Zwangsarbeit in 2.300 m Höhe

Von Dr. Nicole Slupetzky
Weiße Hölle Weißsee

Weiße Hölle - Hölle Weißsee?

Im Nebenlager Weißsee waren Menschen vieler Nationalitäten vertreten, die aber alle eine Gemeinsamkeit hatten: Sie mussten hier in 2.300 m Höhe Schwerstarbeit leisten und dabei oftmals Höllenqualen erleiden. Ukrainer, Polen, Russen, Franzosen, Griechen, Tschechen, Jugoslawen und Belgier, aber auch Deutsche und Österreicher kamen zum Einsatz. Die wenigsten von ihnen hatten Erfahrung im Stollen- oder Kraftwerksbau und waren zudem nicht an die Arbeit im Hochgebirge gewöhnt. Temperaturen unter Null waren auch im Sommer keine Seltenheit, die Luft war in diesen Höhen schon spürbar dünner und erschwerte jede körperliche Anstrengung. Vor 1943 handelte es sich bei den Arbeitskräften hauptsächlich um Zwangsarbeiter, d.h. zivile Ausländer. Mit 1943 verschlechterte sich die wirtschaftliche Lage im Deutschen Reich, weshalb die Baufirmen nun verstärkt auf Insassen von Konzentrationslagern setzten. Von diesem Zeitpunkt an galt auch das Lager Weißsee als Nebenlager des Konzentrationslagers Dachau und wurde nach Bedarf mit Arbeitern "beliefert".

Als "Kälteschutz" durften sogenannte "Politische" ein Stück Zeitungspapier verwenden.

Die Qualen begannen aber nicht erst mit der Ankunft im Lager Weißsee, sondern schon beim Transport. Mit Viehwaggons wurden die Gefangenen nach Uttendorf verfrachtet, wo sie halbverhungert und -verdurstet ankamen. Egal wie der körperliche Zustand der Gefangenen war, sie wurden weiter zur Rudolfshütte geschickt.
Von Uttendorf folgte eine 17 km lange Anfahrt zum Enzingerboden, von wo man die Häftlinge entweder mit der Materialseilbahn zum Weißsee brachte oder sie noch einem 3-Stunden-Fußmarsch aussetzte. Ihre Ausrüstung und Kleidung unterschied sich nur kaum von jener ihrer Schicksalsgenossen in Dachau. Dünne Strafgefangenenkleidung aus Leinen oder Baumwolle und dünne Lederschuhe oder Holzschuhe waren auch für die Arbeiter am Weißsee üblich. Die Holzschuhe waren für die Arbeit im Hochgebirge absolut nicht geeignet, weshalb die Deutsche Reichsbahn den Arbeitern schwere Lederschuhe zur Verfügung stellte. Zusätzlich bekamen manche noch Fausthandschuhe, Pullover und Mantel.(48) Politischen Häftlingen aus Österreich wurde selbst dies nicht gestattet. Als "Kälteschutz" durften sogenannte "Politische" ein Stück Zeitungspapier verwenden, wobei selbst das genauestens kontrolliert wurde, so Heinrich Fritz in seiner Biographie.(49) Alle waren für dieses Klima unzureichend ausgerüstet und mussten dadurch Erfrierungen erleiden. Diese Tatsache fiel sogar einer jungen Tourengeherin auf, die sich im Mai 1943 auf der Rudolfshütte für einige Tage aufgehalten hatte.(50)

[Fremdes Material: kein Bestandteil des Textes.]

Lemma exec_on_image argv st l0 :
  args_fit argv → kalloc_inv (s_kmem st) l0 → fs_up D (s_fs st) →
  returns (exec_image (slash :: strip name) argv) (λ r st',
    exec_result (s_kmem st) l0 content (slash :: strip name) argv r (s_kmem st') ∧
    fsrep (s_fs st') (a_boot D) [] ∧ txn (f_log (s_fs st')) = (0, false) ∧ only_cache (s_fs st) (s_fs st') ∧ only_fs_mem st st') st.
Proof.
  intros Hargs Hmem [Hf Esb Hc Hi Ht]. injection Ht as Hout Hcom. set (s := s_fs st) in *.
  destruct (Forall_lookup_1 _ _ _ _ Hfit Hj) as (Hsl & Hnb & Hcb & Hmax). cbn in Hsl, Hnb, Hcb, Hmax.
  assert ((32 + 16 * Z.of_nat (length files)) mod 512 ≠ 0) as Hround' by (clear -Hround; Z.div_mod_to_equations; lia).
  assert (∃ A, addrs !! j = Some A) as [A HA].
  { apply lookup_lt_is_Some_2. rewrite (fi_files _ _ _ _ _ _ Him). by eapply lookup_lt_Some. }
  destruct (begin_first D s Hf Hout Hcom) as (s1 & R1 & Hf1 & Ho1 & Ht1). unfold exec_image.
  assert (begin_trans st = Ret tt (set_sfs s1 st) []) as R2 by (exact (zoom_run s_fs set_sfs _ st _ _ _ R1)).
  eapply returns_eq; [exact R2|].
  assert (Forall byte (strip name) ∧ strip name ≠ [] ∧ slash ∉ strip name ∧ 0 ∉ strip name) as Hname.
  { split; [by apply strip_bytes|]. split; [exact Hne|]. split; by apply strip_out. }
  apply returns_bind, returns_zoom. eapply returns_mono; [apply (namei_finds D m _ files root addrs Him Hlen Hround' j name content Hj Hname Hfirst s1 Hf1); by rewrite Ho1|].
  intros r s2 (-> & Hf2 & Esb2 & Hi2 & Hc2 & Ht2 & Hoc2).
  apply returns_bind, returns_zoom. eapply returns_mono; [apply (ilock_file D m _ files root addrs Him Hlen j name content Hj s2 A Hf2 Esb2 Hi2 HA Hmax)|].
  intros _ s3 (Hfo & HC & Ho3). set (i := file_in _ _ _ _) in *.
  assert (1 ≤ i_ref i ∧ i_nlink i ≠ 0) as Href by (unfold i, file_in; cbn; lia).
  assert (f_icheld s3 = false) as Hc3 by (destruct Ho3 as [-> _]; exact Hc2).
  assert (txn (f_log s3) = (1, false)) as Ht3 by (destruct Ho3 as [_ E3]; rewrite E3, Ht2; exact Ht1).
  pose proof (exec_locked_run (set_sfs s3 (set_sfs s2 (set_sfs s1 st))) 1 i (a_boot D) m content l0 Hfo HC Hcb ltac:(discriminate)
    (conj eq_refl eq_refl) Href Hc3 Ht3 Hmem (slash :: strip name) argv Hargs) as Hrun.
  eapply returns_mono; [exact Hrun|]. intros r st' ([H1 H2 H3 H4] & H5). refine (conj H5 (conj H1 (conj H2 (conj _ _)))).
  - assert (only_cache s s1) as Hoc1 by (unfold only_cache; rewrite Ho1; by destruct s). cbn [s_fs set_sfs] in H3.
    eapply only_cache_trans; [exact Hoc1|]. eapply only_cache_trans; [exact Hoc2|]. eapply only_cache_trans; [by eapply only_inode_cache|exact H3].
  - eapply only_fs_mem_trans; [|exact H4]. unfold only_fs_mem. by destruct st.
Qed.
End on_image.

Setzung eines Sprengsatzes (38), Reproduktion SLA
Setzung eines Sprengsatzes (38)

Die meisten der KZ-Insassen waren mit Fluchtpunkten aus rotem Stoff gezeichnet, die an besonders markanten Körperteilen angebracht wurden, wie Brust und Rücken. Damit waren die Häftlinge gut sichtbar und ein leichteres Schussziel.(51)
Einmal im Lager Weißsee angekommen, wurde man vom Lagerführer, SS-Hauptsturmführer Maier, "empfangen" und anschließend zur Arbeit eingeteilt. Die einzelnen Arbeitskommandos bestanden aus ca. 10 bis 15 Personen, die einem österreichischen oder deutschen (manchmal holländischen) Vorarbeiter unterstellt waren.(52) Die Gesamtüberwachung des Lagers war der SS unterstellt, die sich in der Rudolfshütte einquartiert hatte.
Die Unterbringung war ebenso spärlich eingerichtet, wie gut gesichert. Drei aufeinanderfolgende Baracken waren von massivem Stacheldraht umgeben, um jegliche Flucht zu verhindern. Jede Baracke bestand aus zwei großen Schlafräumen mit dreistöckigen Betten, jedes mit einem Strohsack ausgestattet. In der Mitte des Raumes gab es einen kleinen Ofen, der bei weitem nicht ausreichte.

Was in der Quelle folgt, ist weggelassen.